(* ===== verification/PEFrame.v ===== *)
(** * Framing lemmas for the invariant of the PEs

    A step changes one PE (or, for a broadcast, all of them); these lemmas
    carry the invariant of the PEs a step does not touch over to the new
    state, and assemble the invariant of the new state. *)
From stdpp Require Import base tactics list gmap strings sets.
From Stdlib Require Import ZArith Lia.
From S2P Require Import Prelude MemCmd TrafficPattern PE PESystem PEInv PERun.
Local Open Scope Z_scope.

Section frame.
Context (isMemAddr : Z → bool) (issuer : nat).
Local Abbreviation inv := (inv isMemAddr issuer).
Local Abbreviation pe_ok := (pe_ok isMemAddr issuer).
Local Abbreviation local_ok := (local_ok isMemAddr issuer).

(** Two states that differ for [j] at most by time and by new packets. *)
Record same_for (j : nat) (s s' : Sys) : Prop := {
  sf_rdy : j ∈ rdy_sync_list (world s) ↔ j ∈ rdy_sync_list (world s');
  sf_ref : j ∈ refused s ↔ j ∈ refused s';
  sf_pend : ∀ r, (j, r) ∈ pending s ↔ (j, r) ∈ pending s';
  sf_packets : packets (world s) ⊆ packets (world s');
  sf_time : curTick (world s) ≤ curTick (world s');
}.

Lemma not_before_mono t t' e : t' ≤ t → not_before t e → not_before t' e.
Proof. destruct e; simpl; lia. Qed.

Lemma queued_mono pk pk' cmd b q :
  pk ⊆ pk' → queued isMemAddr pk cmd b q → queued isMemAddr pk' cmd b q.
Proof. intros Hs (k & H & ?). exists k. split; [|done]. by eapply lookup_weaken. Qed.

Lemma owed_frame k s j cmd m pk' pend' :
  inv k s → packets (world s) ⊆ pk' →
  (∀ r, (j, r) ∈ pending s ↔ (j, r) ∈ pend') →
  owed (packets (world s)) (pending s) j cmd m → owed pk' pend' j cmd m.
Proof.
  intros Hi Hsub Hpend Ho r. rewrite (Ho r), <-(Hpend r). split.
  - intros [Hr (q & Hq & ?)]. split; [done|]. exists q. split; [|done]. by eapply lookup_weaken.
  - intros [Hr (q & Hq & Hc)]. split; [done|].
    destruct (i_pend _ _ _ _ Hi _ _ Hr) as (_ & q' & Hq' & _). exists q'. split; [done|].
    pose proof (lookup_weaken _ _ _ _ Hq' Hsub). by simplify_eq.
Qed.

Lemma local_frame k s s' j p :
  inv k s → same_for j s s' → earliest (curTick (world s')) (world s) →
  pes (world s) !! j = Some p →
  local_ok (curTick (world s)) (packets (world s)) (pending s) j p →
  local_ok (curTick (world s')) (packets (world s')) (pending s') j p.
Proof.
  intros Hi [Hrdy Href Hpend Hpk Ht] He Hp [].
  destruct (He j p Hp) as [He1 He2].
  constructor; try done.
  - by eapply owed_frame.
  - by eapply owed_frame.
  - eapply map_Forall_impl; [done|]. simpl. lia.
  - eapply map_Forall_impl; [done|]. simpl. lia.
Qed.

Lemma in_phase_frame f rdy rdy' ref ref' j p ph :
  (j ∈ rdy ↔ j ∈ rdy') → (j ∈ ref ↔ j ∈ ref') →
  in_phase issuer f rdy ref j p ph → in_phase issuer f rdy' ref' j p ph.
Proof.
  intros Hrdy Href. unfold in_phase, armed, unarmed. destruct ph, f; by rewrite ?Hrdy, ?Href.
Qed.

Lemma pe_ok_frame k s s' j p :
  inv k s → same_for j s s' → earliest (curTick (world s')) (world s) →
  full (world s') = full (world s) →
  pe_list (world s') !! getCoordinate p = pe_list (world s) !! getCoordinate p →
  pes (world s) !! j = Some p → pe_ok k s' j p.
Proof.
  intros Hi Hsf He Hf Hl Hp. destruct (i_pe _ _ _ _ Hi j p Hp) as ([ph Hph] & Hlo & Hq & Hli & Hb).
  pose proof Hsf as [Hrdy Href Hpend Hpk Ht].
  split_and!.
  - exists ph. rewrite Hf. by eapply in_phase_frame.
  - by eapply local_frame.
  - destruct Hq as [Hq1 Hq2]. split; [|eapply Forall_impl; [done|]; intros; by eapply queued_mono].
    rewrite <-(bool_decide_ext _ _ Hrdy).
    eapply Forall_impl; [done|]; intros; by eapply queued_mono.
  - unfold listed_ok in *. rewrite Hl, <-Hrdy. done.
  - by rewrite <-(bool_decide_ext _ _ Hrdy).
Qed.

Lemma same_packets_ok w w' :
  packets w' = packets w → next_packet w' = next_packet w →
  (∀ q k, packets w !! q = Some k → (q < next_packet w)%positive ∧ rq_id (pk_req k) = q) →
  (∀ q k, packets w' !! q = Some k → (q < next_packet w')%positive ∧ rq_id (pk_req k) = q).
Proof. by intros -> ->. Qed.

(** The invariant after a step that changes the PE [i] only, and neither the
    barrier nor the list of PEs. *)
Lemma inv_update k s s' i p p' :
  inv k s → pes (world s) !! i = Some p →
  pes (world s') = <[i := p']> (pes (world s)) →
  pe_params p' = pe_params p →
  rdy_sync_list (world s') = rdy_sync_list (world s) →
  broadcast_issuer (world s') = broadcast_issuer (world s) →
  (∀ c, getCoordinate p ≠ c → pe_list (world s') !! c = pe_list (world s) !! c) →
  (∀ c j, pe_list (world s') !! c = Some j → pe_list (world s) !! c = Some j) →
  (pe_list (world s') = ∅ → exits (world s') ≠ []) →
  (∀ j, j ≠ i → same_for j s s') →
  packets (world s) ⊆ packets (world s') →
  next_packet (world s') = next_request (world s') →
  (∀ q k, packets (world s') !! q = Some k →
     (q < next_packet (world s'))%positive ∧ rq_id (pk_req k) = q) →
  (∀ r, (i, r) ∈ pending s' →
     ∃ k, packets (world s') !! r = Some k ∧ (pk_cmd k = ReadReq ∨ pk_cmd k = WriteReq)) →
  refused s' ⊆ dom (pes (world s)) →
  earliest (curTick (world s')) (world s) → 0 ≤ curTick (world s') < horizon →
  (∃ ph, in_phase issuer (full (world s)) (rdy_sync_list (world s)) (refused s') i p' ph) →
  local_ok (curTick (world s')) (packets (world s')) (pending s') i p' →
  queues_ok isMemAddr (packets (world s')) i (rdy_sync_list (world s)) p' →
  listed_ok (pe_list (world s')) (rdy_sync_list (world s)) i p' →
  barriers_left p' = barriers_left p →
  inv k s'.
Proof.
  intros Hi Hp Hps Hpar Hrdy Hbc Hlist Hlist' Hex Hsame Hsub Hids Hpk Hpend Href He Ht
    Hph Hlo Hqs Hli Hb.
  assert (Hdom : dom (pes (world s')) = dom (pes (world s))).
  { rewrite Hps, dom_insert_L. apply elem_of_dom_2 in Hp. set_solver. }
  assert (Hfull : full (world s') = full (world s)) by (unfold full; by rewrite Hrdy, Hdom).
  assert (Hcoord : getCoordinate p' = getCoordinate p) by (unfold getCoordinate; by rewrite Hpar).
  assert (Hold : ∀ j q, pes (world s') !! j = Some q →
            ∃ q', pes (world s) !! j = Some q' ∧ getCoordinate q = getCoordinate q').
  { intros j q. rewrite Hps. intros [[-> <-]|[? ?]]%lookup_insert_Some; eauto. }
  constructor.
  - done.
  - intros j q. rewrite Hps. intros [[<- <-]|[Hne Hq]]%lookup_insert_Some.
    { destruct (i_pe _ _ _ _ Hi i p Hp) as (_ & _ & _ & _ & Hb0).
      unfold PEInv.pe_ok. rewrite Hfull, Hrdy, Hb. by split_and!. }
    eapply pe_ok_frame; eauto. apply Hlist. intros Hc. apply Hne.
    by eapply (i_coord _ _ _ _ Hi).
  - rewrite Hrdy, Hdom. apply Hi.
  - rewrite <-elem_of_dom, Hdom, elem_of_dom. apply Hi.
  - rewrite Hbc, Hrdy. apply Hi.
  - intros c j Hj%Hlist'. destruct (i_list _ _ _ _ Hi _ _ Hj) as (q & Hq & ->).
    rewrite Hps. destruct (decide (i = j)) as [<-|Hne].
    + exists p'. rewrite lookup_insert_eq. by simplify_eq.
    + exists q. by rewrite lookup_insert_ne.
  - intros j1 j2 q1 q2 H1 H2 Hc. apply Hold in H1 as (q1' & H1 & Hc1).
    apply Hold in H2 as (q2' & H2 & Hc2). eapply (i_coord _ _ _ _ Hi); [done..|congruence].
  - done.
  - done.
  - intros j r Hjr. destruct (decide (j = i)) as [->|Hne].
    + split; [|by apply Hpend]. rewrite Hps, lookup_insert_eq. eauto.
    + apply (sf_pend _ _ _ (Hsame j Hne)) in Hjr.
      destruct (i_pend _ _ _ _ Hi _ _ Hjr) as (Hj & q & Hq & Hc).
      split; [rewrite Hps, lookup_insert_ne by done; done|].
      exists q. split; [by eapply lookup_weaken|done].
  - by rewrite Hdom.
  - done.
Qed.

Lemma full_same w w' :
  dom (pes w') = dom (pes w) → rdy_sync_list w' = rdy_sync_list w → full w' = full w.
Proof. unfold full. by intros -> ->. Qed.

(** [local_ok] does not depend on the queues, the statistics or the retry tick. *)
Lemma local_ok_ext now pk pend i p p' :
  local_ok now pk pend i p →
  pe_params p' = pe_params p → traffic_list p' = traffic_list p →
  0 ≤ cur_traffic p' ≤ Z.of_nat (length (traffic_list p)) →
  not_before now (operateNextEvent p') → not_before now (scheduleReqEvent p') →
  waitingResp_read p' = waitingResp_read p → waitingResp_write p' = waitingResp_write p →
  local_ok now pk pend i p'.
Proof.
  intros [] E1 E2 E3 E4 E5 E6 E7. constructor; rewrite ?E1, ?E2, ?E6, ?E7; done.
Qed.

Lemma owed_ext pk pend pend' i cmd m :
  (∀ r, (i, r) ∈ pend ↔ (i, r) ∈ pend') → owed pk pend i cmd m → owed pk pend' i cmd m.
Proof. intros He Ho r. by rewrite (Ho r), (He r). Qed.

(** The invariant after a step that may change every PE, but not who is in the
    list of PEs. *)
Lemma inv_build k k' s s' :
  inv k s →
  dom (pes (world s')) = dom (pes (world s)) →
  (∀ j p p', pes (world s) !! j = Some p → pes (world s') !! j = Some p' →
     pe_params p' = pe_params p) →
  (∀ j p', pes (world s') !! j = Some p' → pe_ok k' s' j p') →
  pe_list (world s') = pe_list (world s) → exits (world s') = exits (world s) →
  rdy_sync_list (world s') ⊆ dom (pes (world s)) →
  broadcast_issuer (world s') =
    (if bool_decide (issuer ∈ rdy_sync_list (world s')) then Some issuer else None) →
  next_packet (world s') = next_request (world s') →
  (∀ q k, packets (world s') !! q = Some k →
     (q < next_packet (world s'))%positive ∧ rq_id (pk_req k) = q) →
  (∀ i r, (i, r) ∈ pending s' → i ∈ dom (pes (world s)) ∧
     ∃ k, packets (world s') !! r = Some k ∧ (pk_cmd k = ReadReq ∨ pk_cmd k = WriteReq)) →
  refused s' ⊆ dom (pes (world s)) → 0 ≤ curTick (world s') < horizon →
  inv k' s'.
Proof.
  intros Hi Hdom Hpar Hok Hlist Hex Hrdy Hbc Hids Hpk Hpend Href Ht.
  assert (Hold : ∀ j q, pes (world s') !! j = Some q →
            ∃ q', pes (world s) !! j = Some q' ∧ getCoordinate q = getCoordinate q').
  { intros j q Hq. pose proof Hq as Hd%elem_of_dom_2. rewrite Hdom in Hd.
    apply elem_of_dom in Hd as [q' Hq']. exists q'. split; [done|].
    unfold getCoordinate. by rewrite (Hpar j q' q). }
  constructor; try done.
  - by rewrite Hdom.
  - rewrite <-elem_of_dom, Hdom, elem_of_dom. apply Hi.
  - intros c j. rewrite Hlist. intros (p & Hp & ->)%(i_list _ _ _ _ Hi).
    assert (is_Some (pes (world s') !! j)) as [p' Hp']
      by (rewrite <-elem_of_dom, Hdom; by eapply elem_of_dom_2).
    exists p'. split; [done|]. unfold getCoordinate. by rewrite (Hpar j p p').
  - intros j1 j2 q1 q2 H1 H2 Hc. apply Hold in H1 as (q1' & H1 & Hc1).
    apply Hold in H2 as (q2' & H2 & Hc2). eapply (i_coord _ _ _ _ Hi); [done..|congruence].
  - intros i r Hir. rewrite <-elem_of_dom, Hdom. by apply Hpend.
  - by rewrite Hdom.
  - rewrite Hlist, Hex. apply Hi.
Qed.
End frame.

══════════════════════════════

### [PROBLEM STATEMENT]
Return, exactly, the lines from the first line of the records above to the line containing "Context (isMemAddr : Z", both included.

### [TASK RESULT]
(* ===== verification/PEFrame.v ===== *)
(** * Framing lemmas for the invariant of the PEs

    A step changes one PE (or, for a broadcast, all of them); these lemmas
    carry the invariant of the PEs a step does not touch over to the new
    state, and assemble the invariant of the new state. *)
From stdpp Require Import base tactics list gmap strings sets.
From Stdlib Require Import ZArith Lia.
From S2P Require Import Prelude MemCmd TrafficPattern PE PESystem PEInv PERun.
Local Open Scope Z_scope.

Section frame.
Context (isMemAddr : Z → bool) (issuer : nat).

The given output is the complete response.